Archiwum Polityki

Trener z usterkami na wizji

Paweł Janas przypomina reprezentację, którą prowadzi. W publicznych występach do bólu nudny, pozbawiony wirtuozerii, prezentujący ubogi zestaw zagrań. Ale brak finezji nadrabia uporem i twardością. I ostatnio radzi sobie lepiej, niż można się było po nim spodziewać.

Trzy lata temu jego nominację przyjęto jako gest cokolwiek rozpaczliwy.
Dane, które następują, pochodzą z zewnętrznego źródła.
(** ** Arithmetic of the aspect fit

    The scale and the offsets are computed by the same expressions whatever
    the numbers are; [Arith] names the operations those expressions use, so
    that they can be read in binary64 (what the program runs) and in exact
    rational arithmetic. Division raises [ZeroDivisionError] on a zero
    divisor, as Python's does. *)

Class Arith (A : Type) := {
  a_div : A → A → result A;
  a_mul : A → A → A;
  a_sub : A → A → A;
  a_ltb : A → A → bool;
  a_two : A
}.

Definition float_div (x y : float) : result float :=
  if PrimFloat.eqb y 0%float then Raise ZeroDivisionError else Ok (x / y)%float.

#[global] Instance float_arith : Arith float := {|
  a_div := float_div;
  a_mul := PrimFloat.mul;
  a_sub := PrimFloat.sub;
  a_ltb := PrimFloat.ltb;
  a_two := 2%float
|}.

Definition Q_div (x y : Q) : result Q :=
  if Qeq_bool y 0 then Raise ZeroDivisionError else Ok (x / y)%Q.

#[global] Instance Q_arith : Arith Q := {|
  a_div := Q_div;
  a_mul := Qmult;
  a_sub := Qminus;
  a_ltb := λ x y, negb (Qle_bool y x);
  a_two := 2%Q
|}.

(** [min(a, b)]: the first argument unless the second is smaller. *)
Definition py_min `{Arith A} (a b : A) : A :=
  if a_ltb b a then b else a.

(** Lines 126-130 of [_fit_page_with_padding]: the scale and the two offsets. *)
Definition fit_geometry `{Arith A} (src_w src_h target_width target_height : A)
  : result (A * A * A) :=
  ratio_w ← a_div target_width src_w;
  ratio_h ← a_div target_height src_h;
  let scale := py_min ratio_w ratio_h in
  let scaled_w := a_mul src_w scale in
  let scaled_h := a_mul src_h scale in
  tx ← a_div (a_sub target_width scaled_w) a_two;
  ty ← a_div (a_sub target_height scaled_h) a_two;
  Ok (scale, tx, ty).

(** ** [_fit_page_with_padding] *)

Definition _fit_page_with_padding (source_page : PageObject)
    (target_width target_height : float) : result PageObject :=
  let src_w := width (mediabox source_page) in
  let src_h := height (mediabox source_page) in
  if PrimFloat.leb src_w 0%float || PrimFloat.leb src_h 0%float then
    let canvas := create_blank_page target_width target_height in
    Ok (merge_page canvas source_page)
  else
    '(scale, tx, ty) ← fit_geometry src_w src_h target_width target_height;
    let canvas := create_blank_page target_width target_height in
    let source_page :=
      add_transformation source_page
        (Transformation_translate (Transformation_scale [] scale) tx ty) in
    Ok (merge_page canvas source_page).

(** ** [_build_replacement_page] *)

Definition _build_replacement_page (original_page new_page : PageObject)
  : result PageObject :=
  let target_w := width (mediabox original_page) in
  let target_h := height (mediabox original_page) in
  rot ← _page_rotation original_page;
  let '(visual_w, visual_h) :=
    if (rot =? 90) || (rot =? 270) then (target_h, target_w)
    else (target_w, target_h) in
  _fit_page_with_padding new_page visual_w visual_h.

(** ** Documents and files *)

(** [PdfReader(path)]: the pages of the document stored at [path]. *)
Definition PdfReader (fs : gmap string (list PageObject)) (path : string)
  : result (list PageObject) :=
  match fs !! path with
  | Some pages => Ok pages
  | None => Raise FileNotFoundError
  end.

(** [pages[i]] for [i >= 0] *)
Definition getitem (pages : list PageObject) (i : nat) : result PageObject :=
  match pages !! i with
  | Some p => Ok p
  | None => Raise IndexError
  end.

(** [writer.add_page(page)] *)
Definition add_page (writer : list PageObject) (page : PageObject) : list PageObject :=
  writer ++ [page].

(** [with open(output_pdf_path, 'wb') as f: writer.write(f)] *)
Definition write (fs : gmap string (list PageObject)) (output_pdf_path : string)
    (writer : list PageObject) : gmap string (list PageObject) :=
  <[output_pdf_path := writer]> fs.

(** ** [replace_page_in_pdf] *)

Definition replace_page_in_pdf (fs : gmap string (list PageObject))
    (original_pdf_path new_page_pdf_path : string) (page_number : Z)
    (output_pdf_path : string) : result (gmap string (list PageObject)) :=
  reader ← PdfReader fs original_pdf_path;
  writer ← for_each (range (length reader)) (λ i writer,
    if Z.of_nat i =? page_number - 1 then
      original_page ← getitem reader i;
      new_reader ← PdfReader fs new_page_pdf_path;
      new_page ← getitem new_reader 0;
      page ← _build_replacement_page original_page new_page;
      Ok (add_page writer page)
    else
      page ← getitem reader i;
      Ok (add_page writer page)) [];
  Ok (write fs output_pdf_path writer).

(** ** [batch_replace_pages] *)

Definition batch_replace_pages (fs : gmap string (list PageObject))
    (original_pdf_path : string) (replacements : gmap Z string)
    (output_pdf_path : string) : result (gmap string (list PageObject)) :=
  reader ← PdfReader fs original_pdf_path;
  writer ← for_each (range (length reader)) (λ i writer,
    let page_num := Z.of_nat i + 1 in
    match replacements !! page_num with
    | Some new_pdf_path =>
        original_page ← getitem reader i;
        new_reader ← PdfReader fs new_pdf_path;
        new_page ← getitem new_reader 0;
        page ← _build_replacement_page original_page new_page;
        Ok (add_page writer page)
    | None =>
        page ← getitem reader i;
        Ok (add_page writer page)
    end) [];
  Ok (write fs output_pdf_path writer).

(** ** [insert_page] *)

Definition insert_page (fs : gmap string (list PageObject))
    (original_pdf_path new_page_pdf_path : string) (after_page : Z)
    (output_pdf_path : string) : result (gmap string (list PageObject)) :=
  reader ← PdfReader fs original_pdf_path;
  reference_page ← getitem reader 0;
  new_reader ← PdfReader fs new_page_pdf_path;
  new_page ← getitem new_reader 0;
  prepared_new_page ← _build_replacement_page reference_page new_page;
  let writer := if after_page =? 0 then add_page [] prepared_new_page else [] in
  writer ← for_each (range (length reader)) (λ i writer,
    page ← getitem reader i;
    let writer := add_page writer page in
    Ok (if Z.of_nat i + 1 =? after_page then add_page writer prepared_new_page
        else writer)) writer;
  Ok (write fs output_pdf_path writer).

(** ** [get_page_count] *)

Definition get_page_count (fs : gmap string (list PageObject)) (pdf_path : string)
  : result nat :=
  reader ← PdfReader fs pdf_path;
  Ok (length reader).

(** ** Python strings

    A Python [str] is a sequence of Unicode code points. *)

Abbreviation str := (list N).

(** The code points of an ASCII literal. *)
Definition str_of (s : string) : str :=
  map Ascii.N_of_ascii (String.list_ascii_of_string s).

Definition LF : N := 10.
Definition FF : N := 12.

(** Whitespace as [str.strip()] sees it ([str.isspace] on one code point). *)
Definition isspace (c : N) : bool :=
  ((9 <=? c) && (c <=? 13) || (28 <=? c) && (c <=? 32)
   || (c =? 133) || (c =? 160) || (c =? 5760)
   || (8192 <=? c) && (c <=? 8202)
   || (c =? 8232) || (c =? 8233) || (c =? 8239) || (c =? 8287)
   || (c =? 12288))%N.

Fixpoint lstrip (s : str) : str :=
  match s with
  | [] => []
  | c :: s' => if isspace c then lstrip s' else s
  end.

Definition rstrip (s : str) : str := reverse (lstrip (reverse s)).

(** [s.strip()] *)
Definition strip (s : str) : str := rstrip (lstrip s).

(** [s.split(sep)] for a one-character separator: never an empty list. *)
Fixpoint split (sep : N) (s : str) : list str :=
  match s with
  | [] => [[]]
  | c :: s' =>
      if (c =? sep)%N then [] :: split sep s'
      else match split sep s' with
           | seg :: segs => (c :: seg) :: segs
           | [] => [[c]]
           end
  end.

(** [sep.join(parts)] *)
Fixpoint join (sep : str) (parts : list str) : str :=
  match parts with
  | [] => []
  | [part] => part
  | part :: parts' => part ++ sep ++ join sep parts'
  end.

Fixpoint digits (d : Decimal.uint) : str :=
  match d with
  | Decimal.Nil => []
  | Decimal.D0 d' => 48%N :: digits d'
  | Decimal.D1 d' => 49%N :: digits d'
  | Decimal.D2 d' => 50%N :: digits d'
  | Decimal.D3 d' => 51%N :: digits d'
  | Decimal.D4 d' => 52%N :: digits d'
  | Decimal.D5 d' => 53%N :: digits d'
  | Decimal.D6 d' => 54%N :: digits d'
  | Decimal.D7 d' => 55%N :: digits d'
  | Decimal.D8 d' => 56%N :: digits d'
  | Decimal.D9 d' => 57%N :: digits d'
  end.

(** [str(n)] for a non-negative [int], as an f-string renders it. *)
Definition str_of_nat (n : nat) : str := digits (Nat.to_uint n).

(** [enumerate(xs)] *)
Definition enumerate {A} (xs : list A) : list (nat * A) :=
  imap (λ i x, (i, x)) xs.

(** ** [extract_full_text] *)

(** What [subprocess.run([...], capture_output=True, text=True, check=True)]
    does: it completes with the text written to standard output, raises
    [CalledProcessError] on a non-zero exit status, or raises something
    else (the program is not installed, the output does not decode). *)
Inductive run_outcome : Set :=
  | Completed (stdout : str)
  | CalledProcessError
  | RunRaises (e : exn).

(** Lines 68-70: the text of one page, cut after 2000 code points. *)
Definition truncate (clean_text : str) : str :=
  if (2000 <? length clean_text)%nat
  then take 2000 clean_text ++ str_of "...[truncated]"
  else clean_text.

(** Line 73: [f"<page-{n}>\n{clean_text}\n</page-{n}>"] *)
Definition page_block (n : nat) (clean_text : str) : str :=
  str_of "<page-" ++ str_of_nat n ++ str_of ">" ++ [LF]
  ++ clean_text ++ [LF] ++ str_of "</page-" ++ str_of_nat n ++ str_of ">".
Kończył się fatalny dla naszej piłki 2002 r., Polska przegrała ważny mecz eliminacyjny z przeciętną Łotwą, szanse na historyczny awans do finałów Mistrzostw Europy po raz kolejny oddalały się. Selekcjoner Zbigniew Boniek złożył dymisję przez telefon, pilnie szukano zastępcy. Prezes PZPN Michał Listkiewicz rozpytywał wybitnych fachowców, kto mógłby trenować kadrę, ale jasnych odpowiedzi nie otrzymywał.

– Gdyby mi się coś w nocy przyśniło, to ci opowiem – miał mu odpowiedzieć trener Kazimierz Górski. Niestety panu Kazimierzowi przyśniła się tylko blondynka.

Porwany z wesela

Głośno mówiło się, że Bońka zastąpi odnoszący sukcesy z Wisłą Kraków Henryk Kasperczak – szkoleniowiec z wizją i francuskimi papierami trenerskimi. Dlatego kiedy ogłoszono, że selekcjonerem będzie Janas, publiczność westchnęła niczym po mocno przestrzelonym rzucie wolnym. Jan Tomaszewski stwierdził, że Janas to podobnie jak Boniek „niespełniony wiceprezes wyciągnięty z dyletanckiego kapelusza Michała Listkiewicza”. Wiadomo było, że od lat, zamiast na trenerskiej ławce, siedział w mięciutkim fotelu piłkarskiego działacza – wiceprezesa klubu Amica Wronki. Na takim meblu traci się nie tylko czucie piłki, ale i charakter, mówiono powątpiewając, czy ktoś taki jak trener Janas w ogóle jeszcze istnieje. On sam na kilka miesięcy przed nominacją przyznał w prasie: „Dobrze się czuję jako działacz. Im dłużej nim jestem, tym chyba trudniej mi będzie znowu zająć się trenowaniem”.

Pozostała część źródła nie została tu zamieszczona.